Presentation of the case: A 71 year-old female patient complained of an abdominal incisional hernia, complicated by enterocutaneous fistula, four-months following laparostomy. Contrast enhanced computed tomography showed an incisional hernia defect of 15.5×20cm, with a subcutaneous abscess and an intestinal loop adherent to the anterior abdominal wall, with a concomitant enterocutaneous fistula. Surgery involved abdominal wall standardized technique closure, with in addition platelet-rich plasma and bone marrow-derived mesenchymal stromal cells implanted on a biological mesh. Two years follow up showed no recurrences of incisional hernia.

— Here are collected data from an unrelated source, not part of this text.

(** * Tiling an image into square files: the two [crop_image.py] scripts

    The repository holds two copies of one routine,
    [cut_image_into_squares], which opens an image, computes how many
    squares of a given edge fit horizontally and vertically, makes sure the
    destination folder exists and saves every square as
    [square_{row}_{col}.png]:

    - [Crop Images Into Squares/crop_image.py], driven by [input()] prompts;
    - [crop_image.py], driven by [sys.argv], which also prints a final
      message.

    The scripts are embedded as programs of a small state-and-error monad
    whose primitive operations are the calls the scripts make into Python's
    builtins, [os] and [PIL.Image].  What those calls answer is left to a
    [Host]; every call is recorded in an event trace.  The [input()]
    prompts that feed the first script are not embedded; its
    [cut_image_into_squares] is, and so is the whole of the second
    script. *)

From Stdlib Require Import ZArith NArith List String Ascii Lia.
From Stdlib Require Import DecimalString DecimalZ.
From stdpp Require Import base gmap strings list.

Local Open Scope Z_scope.

(** ** Python values *)

Module Python.

(** The exceptions the scripts can meet.  [oserror] gathers what the
    file system and the image codec may report. *)
Inductive oserror :=
| FileNotFoundError
| FileExistsError
| NotADirectoryError
| IsADirectoryError
| PermissionError
| UnidentifiedImageError.

Inductive exn :=
| ZeroDivisionError
| ValueError
| IndexError
| OSError (e : oserror)
| SystemExit (status : Z).

(** [str(n)] for an [int]: decimal digits, a leading minus sign for a
    negative number, no padding. *)
Definition str (n : Z) : string := NilZero.string_of_int (Z.to_int n).

(** [range(n)]: [0, 1, ..., n-1], empty when [n <= 0]. *)
Definition range (n : Z) : list Z := seqZ 0 n.

(** [posixpath.join] for two components. *)
Definition startswith_slash (s : string) : bool :=
  match s with
  | String c _ => Ascii.eqb c "/"
  | EmptyString => false
  end.

Fixpoint endswith_slash (s : string) : bool :=
  match s with
  | EmptyString => false
  | String c EmptyString => Ascii.eqb c "/"
  | String _ r => endswith_slash r
  end.

Definition os_path_join (a b : string) : string :=
  if startswith_slash b then b
  else if String.eqb a "" || endswith_slash a then a +:+ b
  else a +:+ "/" +:+ b.

End Python.
Export Python.

(** ** PIL images *)

Module PIL.

Definition pixel := N.

(** A decoded raster: its dimensions and the value at each coordinate.
    [pixels] is only meaningful inside the raster. *)
Record image := Image {
  width : N;
  height : N;
  pixels : Z -> Z -> pixel
}.

(** [img.size] *)
Definition size (img : image) : Z * Z := (Z.of_N (width img), Z.of_N (height img)).

Definition inside (img : image) (x y : Z) : bool :=
  (0 <=? x) && (x <? Z.of_N (width img)) && (0 <=? y) && (y <? Z.of_N (height img)).

(** The pixel at [(x, y)], when the raster has one there. *)
Definition pixel_at (img : image) (x y : Z) : option pixel :=
  if inside img x y then Some (pixels img x y) else None.

(** [img.crop((x0, y0, x1, y1))], the box being (left, top, right,
    bottom): a raster of [x1 - x0] by [y1 - y0] pixels whose pixel
    [(x, y)] is the source's pixel [(x0 + x, y0 + y)]; PIL fills what lies
    outside the source with zero. *)
Definition crop (img : image) (box : Z * Z * Z * Z) : image :=
  let '(x0, y0, x1, y1) := box in
  {| width := Z.to_N (x1 - x0);
     height := Z.to_N (y1 - y0);
     pixels := fun x y =>
       if inside img (x0 + x) (y0 + y)
       then pixels img (x0 + x) (y0 + y) else 0%N |}.

End PIL.
Export PIL.

(** ** The host: what the calls into [os], [PIL] and the builtins answer

    The file system, the codec and the console are not part of the
    scripts.  A host gives them a state ([world]) and an answer to each
    call; a call into the file system may fail with an [oserror], and may
    have changed the world even so.  [Image.open] is taken to hand back the
    decoded raster, and what [save] writes is identified with the raster it
    is given (PNG is lossless). *)

Class Host := {
  world : Type;
  (** [Image.open(path)], with the raster decoded *)
  Image_open : string -> world -> oserror + image;
  (** [os.path.exists(path)] *)
  os_path_exists : string -> world -> bool;
  (** [os.path.isdir(path)]; the scripts never call it, the statements do *)
  os_path_isdir : string -> world -> bool;
  (** [os.makedirs(path)] *)
  os_makedirs : string -> world -> world * option oserror;
  (** [square.save(path)] *)
  Image_save : image -> string -> world -> world * option oserror;
  (** [print(line)] *)
  builtin_print : string -> world -> world;
  (** [int(text)], [None] standing for [ValueError] *)
  builtin_int : string -> option Z
}.

(** What a well-behaved file system guarantees about directories. *)
Class HostLaws (H : Host) : Prop := {
  isdir_exists p w :
    os_path_isdir p w = true -> os_path_exists p w = true;
  makedirs_isdir p w w' :
    os_makedirs p w = (w', None) -> os_path_isdir p w' = true;
  save_isdir img q p w w' :
    Image_save img q w = (w', None) ->
    os_path_isdir p w = true -> os_path_isdir p w' = true;
  save_exists img q p w w' :
    Image_save img q w = (w', None) ->
    os_path_exists p w = true -> os_path_exists p w' = true;
  print_isdir line p w :
    os_path_isdir p (builtin_print line w) = os_path_isdir p w;
  print_exists line p w :
    os_path_exists p (builtin_print line w) = os_path_exists p w
}.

Discussion: Coating surgical meshes with patient's own cells may improve biocompatibility, by reducing inflammation and adhesion formation. Moreover, platelet-rich plasma is a good source of growth factors for wound healing, as well as a good medium for bone marrow multinucleate cells introduction into fascial repair.
Conclusion: This approach is likely to improve abdominal wall repair in high grade (IV) incisional hernia, with the real possibility of improving prosthetic compatibility and reducing future recurrences. The authors agree with the necessity of further studies and trials to assure the safety profile and superiority of this procedure.
Keywords: Abdominal hernia; Incisional hernia; Intestinal fistula; Platelet rich plasma; Tissue engineering; Wound healing.